See the following report. (opens a .pdf)
If you look at the charts from the link above you will see a very close correlation from 1980 onward between the CPI (consumer price index) and the bond rates in the U.S. The interest rates were how the Federal Reserve and the Bank of Canada here in Canada were able to finally get inflation in check. At different times the economy suffered but it was realized (or at least believed) that short term interest pain was much better than longer term price pressures that were more economically deleterious. So the balance between price and interest rates has dictated what has happened since roughly 1980. So far that balancing act has been relatively successful with the central banks world wide collectively patting them selves on the back for their collective interest rate policy.
Gold and the present
Sooooo, this is why the gold bugs are saying that gold prices are going to the MOON. The theory is that the central banks will no longer be able to control inflation through monetary policy (interest rates) without throwing the entire world into a deflationary recession. Raise interest rates, stop the economy or allow rates to stay low and allow inflation to rear its ugly head and recreate the wage/price/production cycle of the 80′s but on steroids. What has been left out of all of this is the effect that these rates have on the currency markets.
Normally low rates happen when your currency is strong and getting stronger. Everybody else is “buying” your currency and consequently rates on your financial instruments decline. Hence lower rates. But if inflation is causing your currency to “cheapen” or decline, so you have to raise interest rates to support your currency and make yourself more attractive to foreign investors. i.e. Give them a better rate of return on your financial instruments (T-bills, Bonds, Corporate paper)
Well the problem has been that we have effectively no interest rates on anybody’s financial instruments and the currencies of the world (in general) have been appreciating against the U.S. dollar anyway. So the price of gold has gone up, and so have most other commodities relative to the U.S. unit since most world commodities are priced in U.S. dollars. The problem that the gold bugs have is that inflation may seem to be happening in the U.S. but it is not happening in everybody else’s terms.

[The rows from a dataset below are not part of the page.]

Variable good : event -> Prop.
Variable P : js_error -> Prop.

Lemma emits_only_emits (es : list event) :
  Forall good es -> emits_only good (emits es).
Proof.
  intros Hes w. exists es. split; [|exact Hes]. unfold emits. simpl.
  clear Hes. revert w. induction es as [|e es IH]; intros w; simpl.
  - now rewrite app_nil_r.
  - rewrite IH. simpl. now rewrite <- app_assoc.
Qed.

Lemma emits_only_log (e : event) : good e -> emits_only good (log e).
Proof. intros He w. exists [e]. simpl. auto. Qed.

Lemma throws_only_emits (es : list event) : throws_only P (emits es).
Proof. intros w e [=]. Qed.

Lemma throws_only_log (e : event) : throws_only P (log e).
Proof. intros w e' [=]. Qed.

Lemma handleTerminate_trace (w : world) :
  exists evs, trace (handleTerminate w) = trace w ++ evs
              /\ (evs = [] \/ evs = terminate_events).
Proof.
  unfold handleTerminate. destruct (abortController w).
  - exists terminate_events. split; [|auto]. simpl.
    rewrite <- !app_assoc. reflexivity.
  - exists []. rewrite app_nil_r. auto.
Qed.

Lemma emits_only_fetch (req : request) :
  good (Fetch req) -> Forall good terminate_events ->
  emits_only good (fetch req).
Proof.
  intros Hreq Hterm w.
  assert (S : exists evs, trace (send req w) = trace w ++ evs /\ Forall good evs).
  { unfold send. case_bool_decide.
    - destruct (handleTerminate_trace (emit (Fetch req) w)) as (evs & T & [ -> | -> ]).
      + exists [Fetch req]. rewrite T, app_nil_r. simpl. auto.
      + exists (Fetch req :: terminate_events). rewrite T. simpl.
        rewrite <- app_assoc. split; [reflexivity|]. constructor; auto.
    - exists [Fetch req]. simpl. auto. }
  destruct S as (evs & T & G). exists evs. split; [|exact G].
  unfold fetch. destruct (replies (send req w)) as [|r rs]; [exact T|].
  destruct r; exact T.
Qed.

Lemma throws_only_fetch (req : request) :
  P (TypeError "Failed to fetch") -> throws_only P (fetch req).
Proof.
  intros HP w e. unfold fetch.
  destruct (replies (send req w)) as [|[|r] rs]; simpl; intros [=]; subst; exact HP.
Qed.

Lemma emits_only_await_json (r : response) : emits_only good (await_json r).
Proof.
  unfold await_json. destruct (json r); [apply emits_only_throw|apply emits_only_ret].
Qed.

Lemma throws_only_await_json (r : response) :
  P SyntaxError -> throws_only P (await_json r).
Proof.
  intros HP. unfold await_json, json. destruct (body r).
  - apply throws_only_ret.
  - apply throws_only_throw. exact HP.
Qed.

(** [try]/[catch]: the handler sees the errors the block can throw. *)
Lemma emits_only_try_catch {A} (m : Async A) (h : js_error -> Async A) :
  emits_only good m -> throws_only P m ->
  (forall e, P e -> emits_only good (h e)) ->
  emits_only good (try_catch m h).
Proof.
  intros Hm Ht Hh w. unfold try_catch.
  destruct (Hm w) as (evs1 & T1 & G1). specialize (Ht w).
  destruct (m w) as [[a|e|] w1]; simpl in *; [eauto| |eauto].
  destruct (Hh e (Ht e eq_refl) w1) as (evs2 & T2 & G2).
  exists (evs1 ++ evs2). rewrite T2, T1, app_assoc. split; [reflexivity|].
  apply Forall_app; auto.
Qed.

Lemma throws_only_try_catch {A} (m : Async A) (h : js_error -> Async A) :
  (forall e, throws_only P (h e)) -> throws_only P (try_catch m h).
Proof.
  intros Hh w e. unfold try_catch.
  destruct (m w) as [[a|e'|] w1] eqn:E; simpl.
  - intros [=].
  - apply Hh.
  - intros [=].
Qed.

Lemma emits_only_try_finally {A} (m : Async A) (f : Async unit) :
  emits_only good m -> emits_only good f -> emits_only good (try_finally m f).
Proof.
  intros Hm Hf w. unfold try_finally.
  destruct (Hm w) as (evs1 & T1 & G1).
  destruct (m w) as [[a|e|] w1]; simpl in *; [| |eauto].
  all: destruct (Hf w1) as (evs2 & T2 & G2);
    exists (evs1 ++ evs2); split;
    [destruct (f w1) as [[[]|e'|] w2]; simpl in *; rewrite T2, T1, app_assoc; reflexivity
    |apply Forall_app; auto].
Qed.

Lemma throws_only_try_finally {A} (m : Async A) (f : Async unit) :
  throws_only P m -> throws_only P f -> throws_only P (try_finally m f).
Proof.
  intros Hm Hf w e. unfold try_finally.
  specialize (Hm w). destruct (m w) as [[a|e'|] w1]; simpl in *.
  - specialize (Hf w1). destruct (f w1) as [[[]|e''|] w2]; simpl in *;
      intros [=]; subst. apply Hf. reflexivity.
  - specialize (Hf w1). destruct (f w1) as [[[]|e''|] w2]; simpl in *;
      intros [=]; subst; [apply Hm|apply Hf]; reflexivity.
  - intros [=].
Qed.

End EffectRules.

Lemma emits_only_weaken {A} (good good' : event -> Prop) (m : Async A) :
  (forall e, good e -> good' e) -> emits_only good m -> emits_only good' m.
Proof.
  intros Hi Hm w. destruct (Hm w) as (evs & T & G). exists evs. split; [exact T|].
  eapply Forall_impl; eauto.
Qed.

(** Repeated steps: take a computation apart along its binds. *)
Ltac emits_steps :=
  repeat lazymatch goal with
    | |- emits_only _ (mret _) => apply emits_only_ret
    | |- emits_only _ (throw _) => apply emits_only_throw
    | |- emits_only _ (await_json _) => apply emits_only_await_json
    | |- emits_only _ (mbind _ _) => apply emits_only_bind; [|intros ?]
    | |- emits_only _ (fun w => (Pending, w)) => apply emits_only_pending
    end.

Ltac throws_steps :=
  repeat lazymatch goal with
    | |- throws_only _ (mret _) => apply throws_only_ret
    | |- throws_only _ (log _) => apply throws_only_log
    | |- throws_only _ (ui _) => apply throws_only_log
    | |- throws_only _ (emits _) => apply throws_only_emits
    | |- throws_only _ (mbind _ _) => apply throws_only_bind; [|intros ?]
    | |- throws_only _ (fun w => (Pending, w)) => apply throws_only_pending
    end.

Lemma plain_error_new_Error m : plain_error (new_Error m).
Proof. left. reflexivity. Qed.

Lemma plain_error_TypeError m : plain_error (TypeError m).
Proof. right; left. reflexivity. Qed.

Lemma plain_error_SyntaxError : plain_error SyntaxError.
Proof. right; right. reflexivity. Qed.

Lemma plain_error_poll_error st s : plain_error (poll_error st s).
Proof. left. reflexivity. Qed.

#[local] Hint Resolve plain_error_new_Error plain_error_TypeError
  plain_error_SyntaxError plain_error_poll_error : core.

Section Backend.

Variable good : event -> Prop.
Hypothesis good_terminate : Forall good terminate_events.

(** *** The upload functions *)

Section Upload.

Variable files : list File.
Variable onProgress : option upload_callback_t.
Hypothesis good_upload : forall fs b, good (Fetch (POST_upload_images fs b)).
Hypothesis good_progress :
  forall f uploaded total, onProgress = Some f ->
    Forall good (UploadProgress uploaded total :: map Ui (f uploaded total)).

Lemma uploadImages_emits : emits_only good (uploadImages files onProgress).
Proof using All.
  unfold uploadImages. emits_steps; [apply emits_only_fetch; auto|].
  destruct (negb (ok a)); emits_steps.
Qed.

Lemma call_upload_progress_emits uploaded total :
  emits_only good (call_upload_progress onProgress uploaded total).
Proof using All.
  unfold call_upload_progress. destruct onProgress as [f|] eqn:E.
  - apply emits_only_emits. eapply good_progress. reflexivity.
  - apply emits_only_ret.
Qed.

The really big question is how long this balancing act can continue were the currency market in effect is enough of a proxy to keep inflation in check.
The simple answer is as long as money continues to plow into the American bond market. There is effectively no return on this money at this time, and as I have said before, coverage on U.S. bond auctions has been stunning. This means that if you are buying these bonds it must be that you think your “safe” return will be made up from an appreciating U.S. currency. And if you believe this than the appreciation in gold will come from tightness of supply and not inflation on the near term. This last week saw gold go back under $1000/ounce the stock market slightly decline, and the U.S. dollar to appreciate against most currencies. Sooooo,”Where is the GREAT INFLATION”?